Over the coming year banks will, it is to be hoped, become less reluctant to lend. Those idle reserves will be lent out, the money supply will expand, and the Fed will face the problem of how to "unwind" these extraordinary actions to head off inflation. The NY Times is misleading, however, when it says "Ben S. Bernanke ... now faces the delicate task of beginning to pull the central bank out of its extraordinary effort to prop up the economy." Now is certainly the time to plan, but it is far too early to do.
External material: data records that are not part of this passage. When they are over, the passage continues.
(* ===== verification/QueueTheorems.v ===== *)
(** * The queue repository: main theorems

    The results of the queue files in their final form, each with an instance
    on a small hierarchy stored in the concrete environment. *)
From S2P Require Import Prelude GoStrings Dao Db QueueRepo QueueInv QueueTree QueueGet QueueUpsert.
From S2P Require Import QueueDelete FlattenQueues.

(** ** A sample hierarchy *)
Definition sample_queue (name parent : string) (children : list PartitionQueueDAOInfo) :
    PartitionQueueDAOInfo :=
  mkPartitionQueueDAOInfo name "Active" "" None None None None None None (bool_decide (children = [])) true None parent None children None 0 1 0 None.

Definition sample_root : PartitionQueueDAOInfo :=
  set_Partition "default"
    (sample_queue "root" ""
       [sample_queue "root.org" "root"
          [sample_queue "root.org.eng" "root.org" []; sample_queue "root.org.sales" "root.org" []];
        sample_queue "root.system" "root" []]).

Lemma sample_acceptable : acceptable sample_root.
Proof.
  split; [done|done| |  | |].
  - repeat (apply Forall_cons_2; [done|]). apply Forall_nil_2.
  - repeat (apply Forall_cons_2; [repeat constructor|]). apply Forall_nil_2.
  - apply (bool_decide_unpack _). vm_compute. done.
  - repeat (apply Forall_cons_2; [done|]). apply Forall_nil_2.
Qed.

Lemma sample_delivered (n : nat) : @env_db ideal_env n = Delivered.
Proof. done. Qed.

(** The table after the first synchronisation. *)
Definition sample_world : world := (@UpsertQueues ideal_env (flattenQueues [sample_root]) empty_world).2.

Lemma empty_queues_wf : @queues_wf ideal_env empty_world.
Proof. apply (@rows_wf_nil ideal_env ideal_laws). Qed.

Lemma sample_queues_wf : @queues_wf ideal_env sample_world.
Proof. apply (@UpsertQueues_wf ideal_env ideal_laws (flattenQueues [sample_root]) empty_world empty_queues_wf). Qed.

(** ** Reading *)

(** C7.  When the reply of its query arrives whole, [GetQueuesPerPartition]
    terminates and returns all the rows of the partition, deleted ones
    included, each exactly once, as trees in which every node holds exactly the
    rows that name it as their parent; recursion depth above the number of rows
    is never needed. *)
Theorem GetQueuesPerPartition_complete `{EnvLaws} fuel partition w :
  queues_wf w → env_db (w_calls w) = Delivered → (length (partition_rows partition w) < fuel)%nat →
  ∃ F, GetQueuesPerPartition fuel partition w = (Ok (Some F), tick (w_db w) w) ∧
    is_partition_forest partition w F.
Proof.
  intros Hwf Hd Hfuel. destruct (wp_GetQueuesPerPartition fuel partition w Hwf Hd Hfuel) as (F & Hr & HF & Hw).
  exists F. split; [|done]. rewrite <- Hr, <- Hw. by destruct (GetQueuesPerPartition fuel partition w).
Qed.

Lemma GetQueuesPerPartition_complete_witness :
  ∃ F, @GetQueuesPerPartition ideal_env 6 "default" sample_world
         = (Ok (Some F), tick (w_db sample_world) sample_world) ∧
    is_partition_forest "default" sample_world F.
Proof.
  apply (@GetQueuesPerPartition_complete ideal_env ideal_laws);
    [apply sample_queues_wf|reflexivity|vm_compute; lia].
Defined.

(** C21.  [GetQueue] reports a queue missing exactly when no live row has its
    name, and otherwise returns it with exactly its descendants, each once,
    every node under its parent; the recursive query and the recursion over
    the children both end. *)
Theorem GetQueue_complete `{EnvLaws} fuel partition queueName w :
  queues_wf w → env_db (w_calls w) = Delivered → (length (t_queues (w_db w)) < fuel)%nat →
  match filter (alive_at queueName partition) (t_queues (w_db w)) with
  | [] => (GetQueue fuel partition queueName w).1 = Err (ErrMsg ("queue not found: " +:+ queueName))
  | root :: _ => ∃ T, (GetQueue fuel partition queueName w).1 = Ok (Some T) ∧
                      is_queue_tree (t_queues (w_db w)) root T
  end.
Proof. intros Hwf Hd Hfuel. by destruct (wp_GetQueue fuel partition queueName w Hwf Hd Hfuel) as [_ ?]. Qed.

Lemma GetQueue_complete_witness :
  ∃ root T, (@GetQueue ideal_env 6 "default" "root.org" sample_world).1 = Ok (Some T) ∧
    is_queue_tree (t_queues (w_db sample_world)) root T.
Proof.
  assert (length (t_queues (w_db sample_world)) < 6)%nat as Hfuel by (vm_compute; lia).
  pose proof (@GetQueue_complete ideal_env ideal_laws 6 "default" "root.org" sample_world
    sample_queues_wf (sample_delivered _) Hfuel) as Hget.
  assert (length (filter (alive_at "root.org" "default") (t_queues (w_db sample_world))) = 1%nat) as Hone
    by (vm_compute; reflexivity).
  destruct (filter (alive_at "root.org" "default") (t_queues (w_db sample_world))) as [|root l]; [discriminate|].
  exists root. exact Hget.
Defined.

(** ** Writing *)

(** C5.  With every statement delivered, the job [upsert_queues] on the
    hierarchies of several partitions, none of whose queues was deleted,
    succeeds: every queue of every hierarchy has a row that reflects it, rows
    that existed keep their identity, creation time and parent, new rows are
    linked to the row of the queue they name as parent, and no other row or
    table changes. *)
Theorem upsert_hierarchies_stored `{EnvLaws} roots w :
  (∀ n, env_db n = Delivered) →
  queues_wf w → NoDup (Partition <$> roots) → Forall acceptable roots →
  Forall (not_deleted (queue_map w)) (flattenQueues roots) →
  ∃ w', UpsertQueues (flattenQueues roots) w = (Ok (), w') ∧
    Forall (λ q, stored (queue_map w) q (queue_map w')) (flattenQueues roots) ∧
    (∀ k, k ∉ dao_key <$> flattenQueues roots → queue_map w' !! k = queue_map w !! k) ∧
    same_other_tables (w_db w) (w_db w').
Proof.
  intros Hd Hwf Hnd Ha Hlive. destruct (wp_upsert_hierarchies Hd roots w Hwf Hnd Ha Hlive) as [Hok Hrest].
  exists (UpsertQueues (flattenQueues roots) w).2. split; [|done].
  rewrite <- Hok. by destruct (UpsertQueues (flattenQueues roots) w).
Qed.

Lemma upsert_hierarchies_stored_witness :
  ∃ w', @UpsertQueues ideal_env (flattenQueues [sample_root]) empty_world = (Ok (), w') ∧
    Forall (λ q, stored (queue_map empty_world) q (queue_map w')) (flattenQueues [sample_root]) ∧
    (∀ k, k ∉ dao_key <$> flattenQueues [sample_root] → queue_map w' !! k = queue_map empty_world !! k) ∧
    same_other_tables (w_db empty_world) (w_db w').
Proof.
  apply (@upsert_hierarchies_stored ideal_env ideal_laws).
  - reflexivity.
  - apply empty_queues_wf.
  - apply NoDup_singleton.
  - apply Forall_singleton, sample_acceptable.
  - apply Forall_forall. intros q _ r Hr. discriminate Hr.
Defined.

(** C4.  Storing a hierarchy of the scheduler in an empty table and reading its
    partition back gives the same hierarchy: the same names, each queue under
    the queue it names as its parent, and one tree, that of the root. *)
Theorem hierarchy_roundtrip `{EnvLaws} fuel root w :
  (∀ n, env_db n = Delivered) →
  queues_wf w → t_queues (w_db w) = [] → acceptable root → (length (subqueues root) < fuel)%nat →
  ∃ F, (store_and_read fuel root w).1 = Ok (Some F) ∧ same_hierarchy root F.
Proof. intros Hd Hwf Hempty Ha Hfuel. apply (wp_store_and_read Hd fuel root w Hwf Hempty Ha Hfuel). Qed.

Lemma hierarchy_roundtrip_witness :
  ∃ F, (@store_and_read ideal_env 6 sample_root empty_world).1 = Ok (Some F) ∧ same_hierarchy sample_root F.
Proof.
  apply (@hierarchy_roundtrip ideal_env ideal_laws);
    [reflexivity|apply empty_queues_wf|reflexivity|apply sample_acceptable|vm_compute; lia].
Defined.

(** Deleting what [GetQueuesPerPartition] returns marks every row of the
    partition as deleted and leaves the rows of other partitions as they were. *)
Theorem delete_partition_complete `{EnvLaws} fuel partition w :
  (∀ n, env_db n = Delivered) → queues_wf w → (length (partition_rows partition w) < fuel)%nat →
  ∃ w', delete_partition fuel partition w = (Ok (), w') ∧
    Forall (λ r, q_deleted_at r ≠ None) (partition_rows partition w') ∧
    Forall2 (λ r r', q_partition r ≠ partition → r' = r) (t_queues (w_db w)) (t_queues (w_db w')).
Proof.
  intros Hd Hwf Hfuel. destruct (wp_delete_partition Hd fuel partition w Hwf Hfuel) as [Hok Hrest].
  exists (delete_partition fuel partition w).2. split; [|done].
  rewrite <- Hok. by destruct (delete_partition fuel partition w).
Qed.

Lemma delete_partition_complete_witness :
  ∃ w', @delete_partition ideal_env 6 "default" sample_world = (Ok (), w') ∧
    Forall (λ r, q_deleted_at r ≠ None) (partition_rows "default" w') ∧
    Forall2 (λ r r', q_partition r ≠ "default" → r' = r)
      (t_queues (w_db sample_world)) (t_queues (w_db w')).
Proof.
  apply (@delete_partition_complete ideal_env ideal_laws);
    [reflexivity|apply sample_queues_wf|vm_compute; lia].
Defined.

(** C37.  A queue that was marked deleted and that the scheduler reports again is
    refreshed but stays deleted, so the queues below it are refused: the job
    fails, and retrying it cannot help. *)
Theorem deleted_queue_blocks_children `{EnvLaws} p c old now w :
  (∀ n, env_db n = Delivered) →
  queues_wf w → valid_queue p → (Parent p = "" ∨ is_live (queue_map w) (Partition p, Parent p)) →
  queue_map w !! dao_key p = Some old → q_deleted_at old = Some now →
  QueueName p ≠ "" → Parent c = QueueName p → Partition c = Partition p →
  (UpsertQueues [p; c] w).1 = Err orphan_error ∧
  ∃ r, queue_map (UpsertQueues [p; c] w).2 !! dao_key p = Some r ∧ reflects r p ∧ q_deleted_at r = Some now.
Proof. intros Hd. apply (wp_upsert_below_deleted Hd p c old now w). Qed.

(** The sample partition after its deletion. *)
Definition deleted_world : world := (@delete_partition ideal_env 6 "default" sample_world).2.

Lemma deleted_queues_wf : @queues_wf ideal_env deleted_world.
Proof.
  unfold deleted_world. apply (wp_bind (@GetQueuesPerPartition ideal_env 6 "default") _ (λ _ w, @queues_wf ideal_env w)).
  eapply wp_mono; [apply (@wp_GetQueuesPerPartition ideal_env ideal_laws);
    [apply sample_queues_wf|reflexivity|vm_compute; lia]|].
  intros r w (F & -> & _ & ->). apply (@DeleteQueues_wf ideal_env). apply queues_wf_tick, sample_queues_wf.
Qed.

Definition deleted_root_row : QueueRow := mkQueueRow "0" None 1700000000 (Some 1700000000) "root" "Active"
  "default" None None None None None None false true None "" None None 0 1 0 None.

Lemma deleted_queue_blocks_children_witness :
  (@UpsertQueues ideal_env [propagate "default" sample_root;
      propagate "default" (sample_queue "root.org" "root" [])] deleted_world).1 = Err orphan_error ∧
  ∃ r, queue_map (@UpsertQueues ideal_env [propagate "default" sample_root;
      propagate "default" (sample_queue "root.org" "root" [])] deleted_world).2
      !! dao_key (propagate "default" sample_root) = Some r ∧
    reflects r (propagate "default" sample_root) ∧ q_deleted_at r = Some 1700000000.
Proof.
  apply (@deleted_queue_blocks_children ideal_env ideal_laws _ _ deleted_root_row).
  - reflexivity.
  - apply deleted_queues_wf.
  - split; [discriminate|repeat split].
  - by left.
  - vm_compute. reflexivity.
  - reflexivity.
  - discriminate.
  - reflexivity.
  - reflexivity.
Defined.

(** ** Two observations *)

(** The variable [parentId] of [AddQueues] keeps the parent of the first queue
    for its siblings: here [root.org.ops] names [root.org] (identifier 1) as its
    parent and is stored below [root] (identifier 0). *)
Example AddQueues_sibling_parent :
  let w := (@AddQueues ideal_env None
    [set_Partition "default" (sample_queue "root.ops" "root" []);
     set_Partition "default" (sample_queue "root.org.ops" "root.org" [])] sample_world).2 in
  q_id <$> queue_map w !! ("default", "root.org") = Some "1" ∧
  q_parent <$> queue_map w !! ("default", "root.org.ops") = Some "root.org" ∧
  q_parent_id <$> queue_map w !! ("default", "root.org.ops") = Some (Some "0").
Proof. vm_compute. repeat split. Qed.

(** A connection that breaks after the first row: since no caller looks at
    [rows.Err()], one of five queues is returned and no error. *)
Definition cut_env : Env := {|
  env_uuid := @env_uuid ideal_env;
  env_now := @env_now ideal_env;
  env_db := λ _, Cut 1 (ErrMsg "unexpected EOF");
  env_scan := @env_scan ideal_env;
  env_sql := @env_sql ideal_env;
|}.

Example cut_reply_is_silent :
  match (@GetAllQueues cut_env sample_world).1 with
  | Ok l => model_name <$> l = ["root"]
  | Err _ => False
  end ∧ length (t_queues (w_db sample_world)) = 5%nat.
Proof. vm_compute. repeat split. Qed.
One thing the Fed certainly should be in no hurry to do is to reduce its holdings of securities (in central bank jargon, to reduce the size of its balance sheet). I think there is a certain level of discomfort, if not at the Fed than among commenators in the press, with the idea that the Fed would be the owner of so many different types of privately issued securities. But the fact that the Fed holds, say, $970 billion of mortgage-backed securities, is not in itself inflationary. Inflation will be a danger when idle reserves are turned into loans and therefore bank deposits (money). The Fed can control the pace of new lending by adjusting the interest it pays on reserves. It does not have to adjust its holdings of securities.
It would be a terrible mistake for the Fed to sell off its security holdings prematurely. Doing so would cause interest rates on these types of lending to rise and cause the recovery to stall. The Fed knows this, and so will not make this mistake. Securities should be sold off only as quickly as private sector demand for them increases. This could be a long process.